In this edition of Campus Connections, our focus is on: student government.
As a college undergrad, I was the editor of the campus newspaper. Early in my tenure, our humble publication had a tenuous relationship with student government. The governing board was perceived as arbitrary and controlling—compelling our organization’s leadership to attend meetings when we were already busy, and insisting on strict guidelines for how we spent the money we had generated via ad revenue.
In short, the people around me—and to be fair, I, myself—looked at student government as the enemy. In time, however, I came around to seeing the potential if we were a little less contentious and a little more collaborative.
I’ve heard from any number of college a cappella groups that resist officially affiliating themselves with school government out of a fear of losing control of what their group can do, taking on unnecessary extra obligations, or simply because they’re daunted by all of the paperwork associated with officially registering their group. To be fair, I can’t speak for the situation at every school, and I’m sure that working within student government is more onerous at some institutions than others. That said, in those cases when groups can align themselves with a larger governing body, there are often some very real benefits.
First and foremost, being an official school organization typically affords an a cappella group better access to resources. This may include funding via mandatory student activity fees, the ability to reserve rehearsal or performance spaces, and greater access to publicity opportunities (for example, some schools only allow registered student organizations to hang flyers in high profile locations around campus).

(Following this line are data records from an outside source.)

Lemma alloc_exhausted s sz id o s1 :
  slabs_ok sst s → valid s id → sz ≤ size (cls s id) → free_list s id = [] →
  do_slabs_newslab sst s id o = Some (s1, false) → free_list s1 id = [] → slabs_ok sst s1 → valid s1 id →
  do_slabs_alloc sst s sz id false o = Some (s1, 0, requested (cls s id)).
Proof.
  intros Hs Hid Hsz Hnil E Hnil1 Hs1 Hid1. unfold do_slabs_alloc. fold (cls s id).
  rewrite (proj2 (Nat.ltb_ge _ _)) by apply Hid. rewrite (proj2 (Nat.ltb_ge _ _)) by apply Hid.
  rewrite (c_count _ _ _ (l_class _ _ (s_lists _ _ Hs) id Hid)), Hnil, (proj2 (Z.ltb_ge _ _)) by done.
  change (Z.of_nat (length []) =? 0) with true. cbn [orb negb andb]. rewrite E. cbn [fmap option_fmap option_map fst mbind option_bind].
  unfold pop_free. fold (cls s1 id). by rewrite (c_count _ _ _ (l_class _ _ (s_lists _ _ Hs1) id Hid1)), Hnil1.
Qed.

Lemma slabs_null n c L ntotal id :
  (∀ s, malloc_ret (os_of s) = 0) → inv (S n) c L → valid (slab c) id → ntotal ≤ size (cls (slab c) id) →
  no_memory (slab c) → free_list (slab c) id = [] →
  ∃ s' r, do_slabs_alloc sst (slab c) ntotal id false (os_of (slab c)) = Some (s', 0, r) ∧
    inv (S n) (with_slab c s') L ∧ evolves c (with_slab c s') ∧ no_memory s' ∧ free_list s' id = [].
Proof using Hmalloc.
  intros Ho HI Hid Hsz Hnm Hnil. destruct (slabs_round n c L ntotal id HI Hid Hsz) as (s' & a & E & Hcase).
  pose proof (co_slabs _ _ _ _ _ (v_ok _ _ _ _ _ HI)) as Hs.
  destruct (newslab_null (slab c) id (os_of (slab c)) (Ho _) Hnm) as (s1 & E1 & Hnm1); [unfold valid in Hid; lia|].
  destruct (newslab_ok sst (slab c) id (os_of (slab c)) Hs Hid) as (s1' & ok & E1' & Hs1 & Hk1 & Hsc).
  { eapply fits_room; [exact Hs|apply HI|done]. }
  { by apply Hmalloc. }
  rewrite E1' in E1. injection E1 as -> ->. pose proof (sc_free _ _ _ (Hsc id Hid)) as Hf. rewrite Hnil in Hf.
  rewrite (alloc_exhausted (slab c) ntotal id _ s1) in E by (done || by apply (keeps_valid _ _ id Hk1)).
  injection E as <- <-. cbn in Hcase. destruct Hcase as (? & ? & _). exists s1, (requested (cls (slab c) id)).
  split_and!; try done. by apply alloc_exhausted; try done; apply (keeps_valid _ _ id Hk1).
Qed.

(** Nothing to pull from an empty queue. *)
Lemma pull_empty n c L orig cur tb flags :
  inv n c L → (orig < 64)%nat → cur ∈ [HOT_LRU; WARM_LRU; COLD_LRU; TEMP_LRU] →
  L (Z.to_nat (Z.lor (Z.of_nat orig) cur)) = [] → lru_pull_tail st hash now trylock c orig cur tb flags 0 = Answer (c, 0).
Proof.
  intros HI Ho Hc HL. unfold lru_pull_tail. destruct (orig =? 0)%nat; [done|].
  destruct (co_queue _ _ _ _ _ (v_ok _ _ _ _ _ HI) _ (lru_id orig cur Ho Hc)) as [_ Ht _ _ _]. rewrite Ht, HL. done.
Qed.

Lemma alloc_pull_hangs fuel n c L ntotal id :
  (∀ s, malloc_ret (os_of s) = 0) → lru_segmented (item_st st) = true →
  inv (S n) c L → valid (slab c) id → ntotal ≤ size (cls (slab c) id) → no_memory (slab c) → free_list (slab c) id = [] →
  L (Z.to_nat (Z.lor (Z.of_nat id) COLD_LRU)) = [] → L (Z.to_nat (Z.lor (Z.of_nat id) HOT_LRU)) = [] →
  do_item_alloc_pull st hash now trylock os_of fuel c ntotal id = Never.
Proof using Hmalloc.
  intros Ho Hseg HI Hid Hsz Hnm Hnil Hcold Hhot. revert c HI Hid Hsz Hnm Hnil.
  induction fuel as [|fuel IH]; intros c HI Hid Hsz Hnm Hnil; [done|].
  cbn [do_item_alloc_pull]. rewrite Hseg. cbn [mbind answer_bind].
  destruct (slabs_null n c L ntotal id Ho HI Hid Hsz Hnm Hnil) as (s' & r & -> & HI' & HE & Hnm' & Hnil').
  cbn [asserting mbind answer_bind]. change (0 =? 0) with true. destruct (evolves_valid _ _ _ _ HE Hid Hsz) as [Hid' Hsz'].
  pose proof (valid_small _ _ _ _ HI Hid) as H64.
  rewrite (pull_empty (S n) _ L id COLD_LRU) by (done || by_decide). cbn [mbind answer_bind]. change (0 <=? 0) with true.
  rewrite (pull_empty (S n) _ L id HOT_LRU) by (done || by_decide). cbn [mbind answer_bind]. by apply IH.
Qed.

(** An allocation never returns when the class has neither a free chunk nor a linked
    item and there is no memory: the [while (1)] of [do_item_alloc_pull] has no other way
    out, as long as the LRU queues are segmented.  So it is when the callers hold all the
    chunks of a class. *)
Theorem do_item_alloc_hangs fuel n c L k flags ex nb :
  (∀ s, malloc_ret (os_of s) = 0) → lru_segmented (item_st st) = true → inv (S n) c L → 2 ≤ nb →
  item_total k flags nb ≤ slab_chunk_size_max sst ≤ size (cls (slab c) (power_largest (slab c))) →
  item_total k flags nb ≤ item_size_max sst → no_memory (slab c) →
  let id := Slabs.slabs_clsid sst (slab c) (item_total k flags nb) in
  free_list (slab c) id = [] →
  L (Z.to_nat (Z.lor (Z.of_nat id) COLD_LRU)) = [] → L (Z.to_nat (Z.lor (Z.of_nat id) HOT_LRU)) = [] →
  do_item_alloc st hash now trylock os_of fuel c k flags ex nb = Never.
Proof using Hmalloc.
  intros Ho Hseg HI Hnb [Hsz Hmax] Hmax2 Hnm id0 Hnil Hcold Hhot. unfold do_item_alloc. rewrite (proj2 (Z.ltb_ge _ _)) by done.
  pose proof (total_pos k flags nb Hnb) as Hpos. pose proof (clsid_valid (S n) c L (item_total k flags nb) HI Hsz Hmax) as Hv.
  unfold item_total in *. destruct (item_make_header st (u8 (Z.of_nat (length k) + 1)) flags nb) as [nsuf tot] eqn:Eh.
  cbn [fst snd] in *. set (total := tot + _) in *. fold id0 in Hv |- *.
  destruct (Nat.eqb_spec id0 0) as [H0|H0].
  { apply clsid_zero in H0; [lia| |done]. apply (p_largest _ _ (s_pages _ _ (co_slabs _ _ _ _ _ (v_ok _ _ _ _ _ HI)))). }
  destruct (Hv H0) as [Hid Hs]. rewrite (proj2 (Z.ltb_ge _ _)) by done.
  by rewrite (alloc_pull_hangs fuel n c L total id0).
Qed.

Working with student government may also open new performance opportunities. Student organizations put on events all the time, and you may be surprised how many would love to have live entertainment, but don’t know how to go about booking it, or don’t think they can afford it. Performing at other organizations’ events can be a great way of spreading awareness about your group, in addition to the potential for some modest extra income.

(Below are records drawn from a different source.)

(* ===== verification/ItemOps.v ===== *)
(** The operations of [items.c] that the cache service calls, on the invariant of the
    items: what each does to the item and to its references, and what it leaves alone. *)

From S2P Require Import Prelude Item Slabs Assoc Items ItemFrame ItemInv ItemAlloc ItemAllocSpec.

#[global] Instance valid_dec s id : Decision (valid s id).
Proof. unfold valid. apply _. Defined.

#[global] Instance held_dec s id a : Decision (held s id a).
Proof. unfold held. apply _. Defined.

#[global] Instance used_dec c a : Decision (used c a).
Proof.
  destruct (decide (valid (slab c) (clsid_of (ith c a)) ∧ held (slab c) (clsid_of (ith c a)) a ∧
    has_flag (ith c a) ITEM_SLABBED = false ∧ has_flag (ith c a) ITEM_CHUNKED = false ∧
    0 ≤ Item.slabs_clsid (ith c a) < 256)) as [(H1 & H2 & H3 & H4 & H5)|H]; [left; by split|right].
  intros []. by apply H.
Defined.

(** A fetch adds at most one entry to the bump buffer. *)
Lemma hit_bumps st now c a hv conn c' : hit st now c a hv conn = Some c' → 0 ≤ new_bumps c c' ≤ 1.
Proof.
  assert (∀ c1, bumps c1 = bumps c → 0 ≤ new_bumps c c1 ≤ 1) as Hsame by (intros c1 E; unfold new_bumps; rewrite E; lia).
  unfold hit. destruct (lru_segmented st); [|intros H%do_item_update_bumps; by apply Hsame].
  destruct (has_flag _ ITEM_ACTIVE); [intros [= <-]; by apply Hsame|].
  destruct (negb (has_flag _ ITEM_FETCHED)); [intros [= <-]; by apply Hsame|].
  destruct (negb (_ =? COLD_LRU)); [intros H%do_item_update_bumps; by apply Hsame|].
  destruct conn as [[]|]; [..|intros [= <-]; by apply Hsame]; cbn; intros [= <-]; [|by apply Hsame].
  unfold new_bumps. cbn. rewrite length_app. cbn. lia.
Qed.

Section Ops.
Context (st : item_settings) (hash : bytes → Z) (now : Z).
Abbreviation inv := (ItemInv.inv st hash).

Lemma link_inv n c L a :
  inv (S n) c L → used c a → is_linked c a = false → amap (table c) !! key (ith c a) = None →
  ∃ c' L', do_item_link st now c a (hash (key (ith c a))) = Some c' ∧ inv n c' L' ∧ step c c' a ∧
    amap (table c') = <[key (ith c a) := mkItem (key (ith c a)) a]> (amap (table c)) ∧
    used c' a ∧ extra c' a = extra c a.
Proof.
  intros HI Hu Hl Hn. pose proof (v_low _ _ _ _ _ HI a Hu) as Hlo. pose proof (v_high _ _ _ _ _ HI a Hu) as Hhi.
  unfold extra in Hlo. rewrite Hl in Hlo.
  destruct (do_item_link_ok st hash now c L a) as (c' & E & Hok & Hm & Hr & Hh); try done; [apply HI|lia|].
  set (L' := set_list L _ _) in Hok. pose proof (link_frame _ _ _ _ _ _ E) as HF.
  assert (step c c' a) as HS by by apply step_same.
  assert (a ∈ L' (qid c a)) as Ha by (unfold L', set_list; rewrite decide_True by done; by left).
  assert (qid c a < LARGEST_ID)%nat as Hq by by apply qid_lt.
  destruct (queue_use _ _ Hok _ a Hq Ha) as [Hu' _]. destruct (linked_queued _ _ _ _ _ _ Hok Hq Ha) as [Hl' _ _].
  assert (extra c' a = extra c a) as He by (unfold extra, is_linked in *; rewrite Hl', Hl, Hr; lia).
  exists c', L'. split_and!; try done. eapply inv_step; [apply inv_less, HI|done|done|..].
  - intros b i Hb Hin. unfold L', set_list. case_decide; [subst i; by right|done].
  - intros _. rewrite He, Hr. unfold extra. rewrite Hl. split_and!; [lia|lia|eauto].
Qed.

Lemma decr_inv n c L a id :
  inv n c L → (id < LARGEST_ID)%nat → a ∈ L id → 1 ≤ extra c a →
  let c' := refcount_decr c a in
  inv n c' L ∧ step c c' a ∧ used c' a ∧ extra c' a = extra c a - 1 ∧ table c' = table c.
Proof.
  intros HI Hid Ha He c'. destruct (inv_queued _ _ _ _ _ _ _ HI Hid Ha) as (Hu & Hl & Hr & _).
  unfold extra in He. rewrite Hl in He. destruct (remove_inv st hash n c L a HI Hu) as (c2 & E & HI2 & HS & Ht & Hcase).
  { unfold extra. rewrite Hl. lia. }
  rewrite (proj2 (Z.eqb_neq _ _)) in Hcase by lia. destruct Hcase as (Hu2 & Hr2 & Hl2).
  assert (c2 = c') as ->.
  { unfold do_item_remove in E. apply assert_some in E as [_ [_ E]%assert_some].
    rewrite (proj2 (Z.eqb_neq _ _)) in E; [by injection E|]. unfold refcount_decr. rewrite ith_set_eq. cbn [refcount set_refcount].
    unfold u16. pose proof (v_high _ _ _ _ _ HI a Hu). rewrite Z.mod_small by lia. lia. }
  split_and!; try done. unfold extra. rewrite Hl2, Hl, Hr2. lia.
Qed.

(** The hit markers. *)
Lemma hit_inv n c L a id hv conn :
  inv n c L → (id < LARGEST_ID)%nat → a ∈ L id → refcount (ith c a) + 1 + 2 * Z.of_nat n < 2 ^ 16 →
  ∃ c' L', hit st now c a hv conn = Some c' ∧ inv n c' L' ∧ step c c' a ∧ table c' = table c ∧
    used c' a ∧ extra c a ≤ extra c' a.
Proof.
  intros HI Hid Ha Hhi. destruct (inv_queued _ _ _ _ _ _ _ HI Hid Ha) as (Hu & Hl & Hr & _). pose proof (v_low _ _ _ _ _ HI a Hu) as Hlo.
  destruct (hit_ok st hash now c L a id hv conn) as (c' & L' & E & Hok & [Hmem Ht Hh _] & Hr'); [apply HI|done|done|lia|].
  pose proof (hit_bumps _ _ _ _ _ _ _ E) as Hb. pose proof (hit_frame _ _ _ _ _ _ _ E) as HF.
  assert (step c c' a) as HS by by apply step_same.
  destruct (members_in L L' a id Hmem Hid Ha) as (i & Hi & Ha').
  destruct (queue_use _ _ Hok i a Hi Ha') as [Hu' _]. destruct (linked_queued _ _ _ _ _ _ Hok Hi Ha') as [Hl' _ _].
  unfold extra in *. rewrite Hl in *. assert (is_linked c' a = true) as Hl2 by done.
  exists c', L'. unfold extra. rewrite Hl2, Hr'. split_and!; try done; [|lia].
  eapply inv_members; [exact HI|done|done|..].
  - intros b j _ Hj Hbj. by apply (members_in L L' b j).
  - intros _. unfold extra. rewrite Hl2, Hr'. split_and!; [lia|lia|eauto].
Qed.

(** A lookup: the item is referenced once more; or there is none, or it is gone. *)
Lemma get_inv n c L k conn u :
  inv (S n) c L →
  ∃ c' L' a, do_item_get st now c k (hash k) conn u = Some (c', a) ∧ inv n c' L' ∧
    ((a = 0 ∧ amap (table c') = delete k (amap (table c)) ∧ evolving (λ _, False) c c') ∨
     (a ≠ 0 ∧ amap (table c) !! k = Some (mkItem k a) ∧ table c' = table c ∧ step c c' a ∧ used c a ∧ used c' a ∧
      extra c a + 1 ≤ extra c' a)).
Proof.
  intros HI. unfold do_item_get. pose proof (find_linked st hash c L k (v_ok _ _ _ _ _ HI)) as Hf.
  destruct (assoc_find (table c) k (hash k)) as [e|].
  2: { exists c, L, 0. split_and!; [done|by apply inv_less|]. left. split_and!; [done|by rewrite delete_id|apply evolves_refl]. }
  destruct Hf as (Hk & id & Hid & Ha & Hkey). set (a := it_id e) in *.
  destruct (inv_queued _ _ _ _ _ _ _ HI Hid Ha) as (Hu & Hl & Hr & Ha0 & Hm). rewrite Hkey in Hm.
  destruct (incr_inv _ _ n c L a id HI Hid Ha) as (HI1 & HS1 & Hu1 & Hr1 & Ht1). set (c1 := refcount_incr c a) in *.
  destruct (inv_queued _ _ _ _ _ _ _ HI1 Hid Ha) as (_ & Hl1 & _).
  assert (extra c1 a = extra c a + 1) as He1 by (unfold extra; rewrite Hl1, Hl, Hr1; lia).
  destruct (_ || _).
  - pose proof Ha as (l1 & l2 & HL)%list_elem_of_split.
    destruct (evict_post (mkAllocSettings st false 0 0 0 false 0 false) hash (λ _, true) n c L c1 a id l1 l2 HI Hid HL HI1 HS1 Ht1 Hr1)
      as (c2 & c' & E2 & E' & HI' & HE & Hm' & _); [done|]. rewrite Hkey in E2, Hm'. cbn [item_st] in *.
    rewrite E2. cbn [mbind option_bind]. rewrite E'. cbn [mbind option_bind]. eexists c', _, 0. split_and!; [done|by apply inv_less|].
    left. split_and!; [done|done|]. by destruct HE as [H1 _ H3 H4 H5 H6 H7]; split.
  - destruct u.
    + pose proof (v_high _ _ _ _ _ HI a Hu) as Hhi.
      destruct (hit_inv n c1 L a id (hash k) conn HI1 Hid Ha) as (c' & L' & E & HI' & HS' & Ht' & Hu' & He'); [lia|].
      rewrite E. cbn [mbind option_bind]. exists c', L', a. split_and!; [done|done|]. right.
      split_and!; try done; [by eapply step_trans|lia].
    + exists c1, L, a. split_and!; [done|done|]. right. split_and!; try done. lia.
Qed.

End Ops.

Finally, even if your a cappella group doesn’t see fit to officially connect with student government, it may find opportunities to still build relationships with student government so that your group’s name will still come up with people are looking for live performers. This may mean reaching out to government leadership to establish a relationship or even unofficially promoting student government campaigns and initiatives at your shows, in hopes that the government will return the favor when you need an extra hand.
Student government tends to have a significant amount of influence and access to resources on college campuses—a cappella groups that can find ways to connect and collaborate with governing bodies therefore have a great deal to gain from nurturing these relationships.